How to complete this task>
Reproduce the entries from their first line up to and including the line with "reliability * reliability))%f64.". Leave out everything after it.

Exercise data>
────────────────────────────────────────
(* ===== verification/Scheduling.v ===== *)
(** * Node-ordering algorithms

    src/src/scheduling.rs: the two [SchedulerAlgorithm]s and their scores.
    [f64::ln] of the platform's math library is a parameter. *)

From stdpp Require Import base gmap sets list strings.
From Stdlib Require Import ZArith Lia SpecFloat Sorted Ascii.
From S2P Require Import Prelude F64 Text Model.

Module Scheduling.

Inductive SchedulerPolicy := Balanced | SpeedFirst.

Record ScheduleContext := {
  sequence : Z;
  blob_size : Z;
  range_required : bool;
  chunk : option (Z * Z)
}.

Record ScheduleCandidate := {
  cnode : NodeView;
  capacity_bps : f64;
  latency_ms : Z;
  success_rate : f64;
  active : Z;
  cmax_concurrency : Z;
  measured : bool;
  recently_recovered : bool
}.

(** ** Scores *)

Definition effective_capacity (c : ScheduleCandidate) : f64 :=
  let load := (f64_of_Z 1 + f64_of_Z (active c) / f64_of_Z (Z.max (cmax_concurrency c) 1))%f64 in
  (fmax (capacity_bps c) (f64_of_Z 256 * f64_of_Z 1024)
   * fsquare (fclamp (success_rate c) (f64_ratio 5 100) (f64_of_Z 1)) / load)%f64.

Definition request_bytes (context : ScheduleContext) : Z :=
  match chunk context with
  | Some (start, end_) => saturating_add (saturating_sub end_ start) 1
  | None => Z.max (blob_size context) 1
  end.

Definition projected_cost (c : ScheduleCandidate) (context : ScheduleContext) : f64 :=
  let throughput := fmax (capacity_bps c) (f64_of_Z 256 * f64_of_Z 1024)%f64 in
  let reliability := fclamp (success_rate c) (f64_ratio 5 100) (f64_of_Z 1) in
  let load := (f64_of_Z (active c) / f64_of_Z (Z.max (cmax_concurrency c) 1))%f64 in
  let queue := (f64_of_Z 1 + load)%f64 in
  (f64_of_Z (latency_ms c) / f64_of_Z 1000
   + (queue * f64_of_Z (request_bytes context)) / (throughput * reliability * reliability))%f64.

(** One round of the SplitMix-style hash over a URL byte. *)
Definition hash_byte (state : Z) (byte : ascii) : Z :=
  let state := wrap64 (Z.lxor state (code byte) * 0xbf58476d1ce4e5b9) in
  Z.lxor state (Z.shiftr state 27).

Fixpoint hash_url (state : Z) (url : string) : Z :=
  match url with
  | EmptyString => state
  | String c url' => hash_url (hash_byte state c) url'
  end.

Definition f64_min_positive : f64 := S754_finite false (2 ^ 52) (-1074).

Definition rendezvous_state (seq : Z) (url : string) : Z :=
  let state := hash_url seq url in
  let state := wrap64 (state + 0x9e3779b97f4a7c15) in
  let state := wrap64 (Z.lxor state (Z.shiftr state 30) * 0xbf58476d1ce4e5b9) in
  let state := wrap64 (Z.lxor state (Z.shiftr state 27) * 0x94d049bb133111eb) in
  Z.lxor state (Z.shiftr state 31).

Definition rendezvous_unit (seq : Z) (c : ScheduleCandidate) : f64 :=
  let state := rendezvous_state seq (Node.url (node (cnode c))) in
  fclamp ((f64_of_Z state + f64_of_Z 1) / (f64_of_Z u64_max + f64_of_Z 2))%f64
         f64_min_positive (f64_of_Z 1).

(** ** Orders *)

Definition priority_of (c : ScheduleCandidate) : Z := Node.priority (node (cnode c)).
Definition url_of (c : ScheduleCandidate) : string := Node.url (node (cnode c)).

Definition tie_cmp (left right : ScheduleCandidate) : comparison :=
  then_cmp (Z.compare (priority_of left) (priority_of right))
           (String.compare (url_of left) (url_of right)).

(** Effective capacity descending, then priority, then URL. *)
Definition capacity_cmp (left right : ScheduleCandidate) : comparison :=
  then_cmp (total_cmp (effective_capacity right) (effective_capacity left)) (tie_cmp left right).

(** Projected cost ascending, then rendezvous unit, priority and URL. *)
Definition projected_cmp (context : ScheduleContext) (left right : ScheduleCandidate) : comparison :=
  then_cmp (total_cmp (projected_cost left context) (projected_cost right context))
    (then_cmp (total_cmp (rendezvous_unit (sequence context) left) (rendezvous_unit (sequence context) right))
       (tie_cmp left right)).

Definition enumerate {A} (l : list A) : list (nat * A) := zip (seq 0 (length l)) l.

Definition wants_exploration (c : ScheduleCandidate) : bool :=
  (active c =? 0) && (0 <? cmax_concurrency c) && (negb (measured c) || recently_recovered c).

Definition exploration_choice (candidates : list ScheduleCandidate) (seq : Z) : option nat :=
  let* (i, _) := max_by (fun l r => total_cmp (rendezvous_unit seq l.2) (rendezvous_unit seq r.2))
                   (List.filter (fun p => wants_exploration p.2) (enumerate candidates)) in
  Some i.

Definition promote_exploration (candidates : list ScheduleCandidate) (seq : Z) : list ScheduleCandidate :=
  if negb (seq mod 8 =? 0) || negb (existsb measured candidates) then candidates
  else match exploration_choice candidates seq with
       | Some selected => promote selected candidates
       | None => candidates
       end.

Section Algorithms.
(** The platform's natural logarithm. *)
Variable ln : f64 -> f64.

(** The weighted rendezvous winner among the sorted candidates. *)
Definition rendezvous_choice (candidates : list ScheduleCandidate) (seq : Z) : nat :=
  let max_capacity :=
    fmax (foldl fmax (f64_of_Z 0) (effective_capacity <$> candidates)) (f64_of_Z 1) in
  let keyed :=
    (fun p : nat * ScheduleCandidate =>
       let weight := fmax (effective_capacity p.2 / max_capacity)%f64 (f64_ratio 1 1000) in
       (p.1, (SFopp (ln (rendezvous_unit seq p.2)) / weight)%f64)) <$> enumerate candidates in
  match min_by (fun l r : nat * f64 => total_cmp l.2 r.2) keyed with
  | Some (i, _) => i
  | None => 0%nat
  end.

(** [CurrentAlgorithm::order], before the exploration lane. *)
Definition current_base (candidates : list ScheduleCandidate) (context : ScheduleContext)
    (policy : SchedulerPolicy) : list ScheduleCandidate :=
  match policy with
  | Balanced =>
      if existsb measured candidates then
        let sorted := sort_by capacity_cmp candidates in
        promote (rendezvous_choice sorted (sequence context)) sorted
      else match candidates with
           | [] => candidates
           | _ => rotate_left (Z.to_nat (sequence context mod Z.of_nat (length candidates))) candidates
           end
  | SpeedFirst => sort_by capacity_cmp candidates
  end.

Definition current_order (candidates : list ScheduleCandidate) (context : ScheduleContext)
    (policy : SchedulerPolicy) : list NodeView :=
  cnode <$> promote_exploration (current_base candidates context policy) (sequence context).

(** [ProjectedCompletionAlgorithm::order]. *)
Definition projected_order (candidates : list ScheduleCandidate) (context : ScheduleContext)
    (policy : SchedulerPolicy) : list NodeView :=
  cnode <$> promote_exploration (sort_by (projected_cmp context) candidates) (sequence context).

(** [dyn SchedulerAlgorithm]: the two implementations behind one interface. *)
Inductive Algorithm := CurrentAlgorithm | ProjectedCompletionAlgorithm.

Definition algorithm_name (a : Algorithm) : string :=
  match a with
  | CurrentAlgorithm => "current-balanced"
  | ProjectedCompletionAlgorithm => "projected-completion"
  end.

Definition order (a : Algorithm) (candidates : list ScheduleCandidate) (context : ScheduleContext)
    (policy : SchedulerPolicy) : list NodeView :=
  match a with
  | CurrentAlgorithm => current_order candidates context policy
  | ProjectedCompletionAlgorithm => projected_order candidates context policy
  end.

(** ** Lemmas *)

Lemma promote_exploration_perm l s : promote_exploration l s ≡ₚ l.
Proof.
  unfold promote_exploration. destruct (_ || _); [done|].
  destruct (exploration_choice l s); [apply promote_perm|done].
Qed.

Lemma current_base_perm l ctx policy : current_base l ctx policy ≡ₚ l.
Proof.
  unfold current_base. destruct policy; [|apply sort_by_perm].
  destruct (existsb measured l); [by rewrite promote_perm, sort_by_perm|].
  destruct l as [|x l]; [done|apply rotate_left_perm].
Qed.

Lemma order_perm a l ctx policy : order a l ctx policy ≡ₚ cnode <$> l.
Proof.
  destruct a; simpl; unfold current_order, projected_order; rewrite promote_exploration_perm.
  - by rewrite current_base_perm.
  - by rewrite sort_by_perm.
Qed.

#[local] Instance tie_cmp_order : CmpOrder tie_cmp.
Proof.
  apply then_order; [apply (cmp_on_order priority_of)|].
  destruct string_compare_order as [Hs Ht]. split; [intros; apply Hs|].
  intros x y z. apply Ht.
Qed.

#[local] Instance capacity_cmp_order : CmpOrder capacity_cmp.
Proof.
  apply then_order; [|apply _].
  apply (flip_order (fun x y => total_cmp (effective_capacity x) (effective_capacity y))).
  apply total_cmp_on_order.
Qed.

#[local] Instance projected_cmp_order ctx : CmpOrder (projected_cmp ctx).
Proof.
  apply then_order; [apply (total_cmp_on_order (fun c => projected_cost c ctx))|].
  apply then_order; [apply (total_cmp_on_order (rendezvous_unit (sequence ctx)))|apply _].
Qed.

Lemma enumerate_lookup {A} (l : list A) i x : (i, x) ∈ enumerate l -> l !! i = Some x.
Proof.
  unfold enumerate. rewrite list_elem_of_lookup. intros [j Hj].
  apply lookup_zip_Some in Hj as [Hi Hx]. apply lookup_seq in Hi as [-> _]. done.
Qed.

Lemma lookup_enumerate {A} (l : list A) i x : l !! i = Some x -> (i, x) ∈ enumerate l.
Proof.
  intros H. apply list_elem_of_lookup. exists i. apply lookup_zip_Some. split; [|done].
  apply lookup_seq. split; [lia|]. by apply lookup_lt_Some in H.
Qed.

Lemma exploration_choice_spec l s i :
  exploration_choice l s = Some i -> exists c, l !! i = Some c /\ wants_exploration c = true.
Proof.
  unfold exploration_choice. destruct (max_by _ _) as [[j c]|] eqn:E; [|done]. intros [= <-].
  apply max_by_elem in E. rewrite list_elem_of_In, filter_In, <- list_elem_of_In in E.
  destruct E as [Hin Hw]. apply enumerate_lookup in Hin. eauto.
Qed.

Lemma exploration_choice_exists l s c :
  c ∈ l -> wants_exploration c = true -> is_some (exploration_choice l s) = true.
Proof.
  intros Hin Hw. apply list_elem_of_lookup in Hin as [i Hi]. apply lookup_enumerate in Hi.
  unfold exploration_choice. destruct (max_by _ _) as [[j d]|] eqn:E; [done|exfalso].
  assert ((i, c) ∈ List.filter (fun p : nat * ScheduleCandidate => wants_exploration p.2) (enumerate l)) as Hf.
  { rewrite list_elem_of_In, filter_In, <- list_elem_of_In. done. }
  destruct (List.filter _ (enumerate l)) as [|p ps]; [set_solver|]. simpl in E.
  destruct (max_by _ ps) as [q|]; [destruct (total_cmp _ _)|]; discriminate.
Qed.

Lemma promote_tail {A} (R : A -> A -> Prop) n (l : list A) :
  StronglySorted R l -> StronglySorted R (tail (promote n l)).
Proof.
  unfold promote. intros H. destruct (l !! n) as [x|] eqn:E; [|clear E; destruct H; [constructor|done]].
  simpl. revert n E. induction H as [|y l HS IH HF]; intros [|n] E; simplify_eq/=; [done|].
  constructor; [by apply IH|]. apply Forall_app. split; [by apply Forall_take|by apply Forall_drop].
Qed.

(** ** Properties *)

(** Both algorithms, under either policy and on every ticket, return exactly the
    nodes they were given: none is lost, duplicated or invented. *)
Theorem order_is_permutation a candidates context policy :
  order a candidates context policy ≡ₚ cnode <$> candidates.
Proof. apply order_perm. Qed.

(** Outside the exploration tickets, projected-completion and speed-first return
    their nodes sorted by their score with the documented tie-breaks, and balanced
    over measured nodes returns one promoted node followed by the rest, still sorted
    by effective capacity (the fastest fallback is not demoted). *)
Theorem order_sorted candidates context :
  sequence context mod 8 <> 0 ->
  (exists l, projected_order candidates context Balanced = cnode <$> l /\ l ≡ₚ candidates /\
     StronglySorted (fun x y => projected_cmp context x y <> Gt) l) /\
  (exists l, current_order candidates context SpeedFirst = cnode <$> l /\ l ≡ₚ candidates /\
     StronglySorted (fun x y => capacity_cmp x y <> Gt) l) /\
  (existsb measured candidates = true ->
   exists l, current_order candidates context Balanced = cnode <$> l /\ l ≡ₚ candidates /\
     StronglySorted (fun x y => capacity_cmp x y <> Gt) (tail l)).
Proof.
  intros Hseq.
  assert (forall l, promote_exploration l (sequence context) = l) as Hpe.
  { intros l. unfold promote_exploration. by rewrite (proj2 (Z.eqb_neq _ _) Hseq). }
  unfold projected_order, current_order, current_base. setoid_rewrite Hpe. repeat split.
  - eexists. split; [done|]. split; [apply sort_by_perm|apply (sort_by_sorted (projected_cmp context))].
  - eexists. split; [done|]. split; [apply sort_by_perm|apply (sort_by_sorted capacity_cmp)].
  - intros ->. eexists. split; [done|]. split; [by rewrite promote_perm, sort_by_perm|].
    apply promote_tail, (sort_by_sorted capacity_cmp).
Qed.

(** Every eighth ticket explores: when some node is measured and an idle unmeasured
    or recently recovered node is available, the first node returned is such a node,
    under both algorithms and policies. *)
Theorem exploration_lane a candidates context policy :
  sequence context mod 8 = 0 ->
  existsb measured candidates = true -> existsb wants_exploration candidates = true ->
  exists c, c ∈ candidates /\ wants_exploration c = true /\
    head (order a candidates context policy) = Some (cnode c).
Proof.
  intros Hseq Hm Hw.
  assert (forall l, l ≡ₚ candidates ->
    exists c, c ∈ candidates /\ wants_exploration c = true /\
      head (cnode <$> promote_exploration l (sequence context)) = Some (cnode c)) as Hgen.
  { intros l Hl. unfold promote_exploration. rewrite Hseq. simpl.
    replace (existsb measured l) with true.
    2: { symmetry. apply existsb_exists in Hm as (x & Hx & Hmx). apply existsb_exists. exists x.
         split; [|done]. rewrite <- list_elem_of_In in *. by rewrite Hl. }
    simpl. apply existsb_exists in Hw as (x & Hx & Hwx). rewrite <- list_elem_of_In, <- Hl in Hx.
    pose proof (exploration_choice_exists l (sequence context) x Hx Hwx) as Hs.
    destruct (exploration_choice l (sequence context)) as [i|] eqn:E; [|done].
    apply exploration_choice_spec in E as (c & Hc & Hwc). exists c. split.
    - rewrite <- Hl. by apply list_elem_of_lookup_2 in Hc.
    - split; [done|]. unfold promote. by rewrite Hc. }
  destruct a; simpl; unfold current_order, projected_order; apply Hgen.
  - apply current_base_perm.
  - apply sort_by_perm.
Qed.
End Algorithms.

(** ** Witnesses *)

Definition sample_candidate (i : Uuid) (u : string) (speed : Z) (m : bool) : ScheduleCandidate := {|
  cnode := sample_node i u 4 speed; capacity_bps := f64_of_Z speed; latency_ms := 10;
  success_rate := f64_of_Z 1; active := 0; cmax_concurrency := 4; measured := m;
  recently_recovered := false |}.

Definition sample_candidates : list ScheduleCandidate :=
  [sample_candidate 1 "https://a/" 1000000 true; sample_candidate 2 "https://b/" 5000000 true;
   sample_candidate 3 "https://c/" 0 false].

Definition sample_context (s : Z) : ScheduleContext :=
  {| sequence := s; blob_size := 1000; range_required := false; chunk := None |}.

Lemma order_sorted_witness :
  (exists l, projected_order sample_candidates (sample_context 3) Balanced = cnode <$> l /\
     l ≡ₚ sample_candidates /\
     StronglySorted (fun x y => projected_cmp (sample_context 3) x y <> Gt) l) /\
  (exists l, current_order (fun x => x) sample_candidates (sample_context 3) SpeedFirst = cnode <$> l /\
     l ≡ₚ sample_candidates /\ StronglySorted (fun x y => capacity_cmp x y <> Gt) l) /\
  (existsb measured sample_candidates = true ->
   exists l, current_order (fun x => x) sample_candidates (sample_context 3) Balanced = cnode <$> l /\
     l ≡ₚ sample_candidates /\ StronglySorted (fun x y => capacity_cmp x y <> Gt) (tail l)).
Proof. apply order_sorted. vm_compute. discriminate. Defined.

Lemma exploration_lane_witness :
  exists c, c ∈ sample_candidates /\ wants_exploration c = true /\
    head (order (fun x => x) CurrentAlgorithm sample_candidates (sample_context 8) SpeedFirst)
      = Some (cnode c).
Proof. apply exploration_lane; reflexivity. Defined.

End Scheduling.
────────────────────────────────────────
Task solution>
(* ===== verification/Scheduling.v ===== *)
(** * Node-ordering algorithms

    src/src/scheduling.rs: the two [SchedulerAlgorithm]s and their scores.
    [f64::ln] of the platform's math library is a parameter. *)

From stdpp Require Import base gmap sets list strings.
From Stdlib Require Import ZArith Lia SpecFloat Sorted Ascii.
From S2P Require Import Prelude F64 Text Model.

Module Scheduling.

Inductive SchedulerPolicy := Balanced | SpeedFirst.

Record ScheduleContext := {
  sequence : Z;
  blob_size : Z;
  range_required : bool;
  chunk : option (Z * Z)
}.

Record ScheduleCandidate := {
  cnode : NodeView;
  capacity_bps : f64;
  latency_ms : Z;
  success_rate : f64;
  active : Z;
  cmax_concurrency : Z;
  measured : bool;
  recently_recovered : bool
}.

(** ** Scores *)

Definition effective_capacity (c : ScheduleCandidate) : f64 :=
  let load := (f64_of_Z 1 + f64_of_Z (active c) / f64_of_Z (Z.max (cmax_concurrency c) 1))%f64 in
  (fmax (capacity_bps c) (f64_of_Z 256 * f64_of_Z 1024)
   * fsquare (fclamp (success_rate c) (f64_ratio 5 100) (f64_of_Z 1)) / load)%f64.

Definition request_bytes (context : ScheduleContext) : Z :=
  match chunk context with
  | Some (start, end_) => saturating_add (saturating_sub end_ start) 1
  | None => Z.max (blob_size context) 1
  end.

Definition projected_cost (c : ScheduleCandidate) (context : ScheduleContext) : f64 :=
  let throughput := fmax (capacity_bps c) (f64_of_Z 256 * f64_of_Z 1024)%f64 in
  let reliability := fclamp (success_rate c) (f64_ratio 5 100) (f64_of_Z 1) in
  let load := (f64_of_Z (active c) / f64_of_Z (Z.max (cmax_concurrency c) 1))%f64 in
  let queue := (f64_of_Z 1 + load)%f64 in
  (f64_of_Z (latency_ms c) / f64_of_Z 1000
   + (queue * f64_of_Z (request_bytes context)) / (throughput * reliability * reliability))%f64.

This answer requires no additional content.